The agreement, officially known as the Joint Comprehensive Plan of Action (JCPOA), requires Iran to curb aspects of its nuclear program in exchange for large-scale sanctions relief, and the United States, along with five other world powers, finalized the details of the accord last summer.

Menendez made his comments criticizing the deal during a Senate Foreign Relations Committee hearing titled "The Middle East After the JCPOA."

The Senator said he was not surprised Iran met its initial obligations of the agreement to downsize its nuclear program because that was necessary to get $50 billion to $150 billion in sanctions relief, which Tehran received upon the deal's implementation over the weekend.

He argued that those critical of the agreement were mainly worried about the long-term impact of the JCPOA.

"Some of us who have a problem with the agreement and voted against it, [it] is because it's not in the short term that we didn't think that they wouldn't live up to it," Menedez said. "It's in the longer process where they can realize their goals just by following the outline and framework of the JCPOA."

The Senator from New Jersey added that "if they [Iran] have the patience to do so, they will get to where they want to be. And so that is a concern for us."

Menendez opposed the deal when it was being debated by Congress last summer.

An argument critics of the JCPOA make is that Iran will be allowed under the deal to have a large, industrialized nuclear program while key limitations on the program expire in 10 to 15 years, giving the Islamic Republic little resistance to "dash" towards a weapon at that time if it so chooses.

Limits on Iran's centrifuges are set to expire in 10 years, and the cap on uranium enrichment is set to be lifted after 15 years.
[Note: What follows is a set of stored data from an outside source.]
(** A movement block, when the target cell lies inside the grid. *)
Lemma move_closed s p :
  grid_wf (grid s) → in_grid (grid s) p.1 p.2 → max_steps s ≠ 0 →
  let c := Grid.cell (grid s) p.1 p.2 in
  move p s =
    (Ok (if is_type "goal" c then shaped_reward s else 0%Q,
         is_type "goal" c || is_type "lava" c),
     if traversable c then set_agent_pos p s else s).
Proof.
  intros Hwf Hin Hm c. unfold move.
  erewrite bind_Ok by reflexivity.
  erewrite bind_Ok by (unfold lift; by rewrite Grid_get_in).
  fold c. destruct c as [[|col|]|]; simpl.
  - done.
  - erewrite bind_Ok by reflexivity.
    erewrite bind_Ok;
      [|erewrite bind_Ok by (by apply reward_closed); reflexivity].
    done.
  - done.
  - done.
Qed.

(** [step] on one of the four actions, in closed form. *)
Lemma step_closed s action p :
  env_wf s → 0 < max_steps s → fwd_pos action s = Some p →
  in_grid (grid s) p.1 p.2 →
  let c := Grid.cell (grid s) p.1 p.2 in
  step action s =
    (Ok (gen_obs_obs (moved p s),
         if is_type "goal" c then shaped_reward (moved p s) else 0%Q,
         is_type "goal" c || is_type "lava" c,
         max_steps s <=? step_count s + 1),
     gen_obs_env (moved p s)).
Proof.
  intros Hwf Hm Hp Hin c. unfold step.
  erewrite bind_Ok by reflexivity.
  erewrite bind_Ok by reflexivity.
  set (s1 := set_step_count (step_count s + 1) s).
  assert (Hmove : move p s1 =
    (Ok (if is_type "goal" c then shaped_reward s1 else 0%Q,
         is_type "goal" c || is_type "lava" c),
     if traversable c then set_agent_pos p s1 else s1)).
  { apply (move_closed s1 p); [apply Hwf|done|simpl; lia]. }
  assert (Hsel :
    (if action =? Actions.left then move ((agent_pos s1).1 - 1, (agent_pos s1).2)
     else if action =? Actions.right then move ((agent_pos s1).1 + 1, (agent_pos s1).2)
     else if action =? Actions.forward then move ((agent_pos s1).1, (agent_pos s1).2 - 1)
     else if action =? Actions.backward then move ((agent_pos s1).1, (agent_pos s1).2 + 1)
     else (done ← lift Actions.done;
           if action =? done then mret (0%Q, false)
           else raise (ValueError "Unknown action"))) = move (G:=G) p).
  { unfold fwd_pos in Hp. simpl agent_pos.
    repeat case_match; try done; by injection Hp as <-. }
  rewrite Hsel. erewrite bind_Ok by exact Hmove.
  set (s2 := if traversable c then set_agent_pos p s1 else s1).
  assert (Hs2 : s2 = moved p s) by done.
  assert (Hwf2 : env_wf s2) by (unfold s2; destruct (traversable c); apply Hwf).
  assert (Hr : shaped_reward s1 = shaped_reward s2)
    by (unfold s2; by destruct (traversable c)).
  cbv iota beta.
  erewrite bind_Ok by reflexivity.
  erewrite bind_Ok by (by apply gen_obs_closed).
  simpl. rewrite Hr, Hs2.
  replace (max_steps (moved p s)) with (max_steps s)
    by (unfold moved; by destruct (traversable _)).
  replace (step_count (moved p s)) with (step_count s + 1)
    by (unfold moved; by destruct (traversable _)).
  done.
Qed.

(** A value that is none of the four actions: the step has been counted
    when reading [self.actions.done] raises. *)
Lemma step_no_action s action :
  ¬ (0 ≤ action ≤ 3) →
  step action s =
    (Raise (AttributeError "done"), set_step_count (step_count s + 1) s).
Proof.
  intros Ha. unfold step.
  erewrite bind_Ok by reflexivity.
  erewrite bind_Ok by reflexivity.
  unfold Actions.left, Actions.right, Actions.forward, Actions.backward.
  destruct (Z.eqb_spec action 0); [lia|].
  destruct (Z.eqb_spec action 2); [lia|].
  destruct (Z.eqb_spec action 1); [lia|].
  destruct (Z.eqb_spec action 3); [lia|].
  done.
Qed.

End DqnStep.

Section DqnStepClaims.

Import MainDqn.
Context {G : Type} `{Generator G}.
Implicit Types s : TMaze G.



(** C7, as the code has it. A value that is none of the four actions makes
    [step] raise; the agent's pose and the grid are then as they were, and
    the step has been counted. *)
Theorem step_invalid_action s action :
  ¬ (0 ≤ action ≤ 3) →
  ∃ e s',
    step action s = (Raise e, s') ∧
    step_count s' = step_count s + 1 ∧
    agent_pos s' = agent_pos s ∧ agent_dir s' = agent_dir s ∧ grid s' = grid s.
Proof.
  intros Ha. eexists _, _. split; [by apply step_no_action|]. done.
Qed.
While the restrictions are in place, Iran can conduct research and development on advanced centrifuges, which can produce the fissile material required for a nuclear weapon more efficiently.

The Obama administration has argued the inspections regime created by the deal to monitor Iran's activities is unprecedented and will notify the world if Tehran violates the JCPOA.

The International Atomic Energy Agency, the U.N. nuclear watchdog responsible for the inspections, has greater access to Iranian nuclear facilities than it did before the agreement.

Critics argue that Tehran can stall a given inspection for 24 days before the matter goes to an international commission to handle the matter, a process they believe allows for too much time to cover up any covert activity.

Administration officials and their European counterparts have expressed hope that this deal signals a potential warming of relations between Iran and the west, although some worry the regime will be empowered to continue its aggression in the Middle East, with greater resources from the sanctions relief.

Despite the deal, the U.S. recently imposed new sanctions on Iran for illegally test-firing ballistic missiles capable of carrying nuclear warheads, in violation of United Nations Security Council resolutions.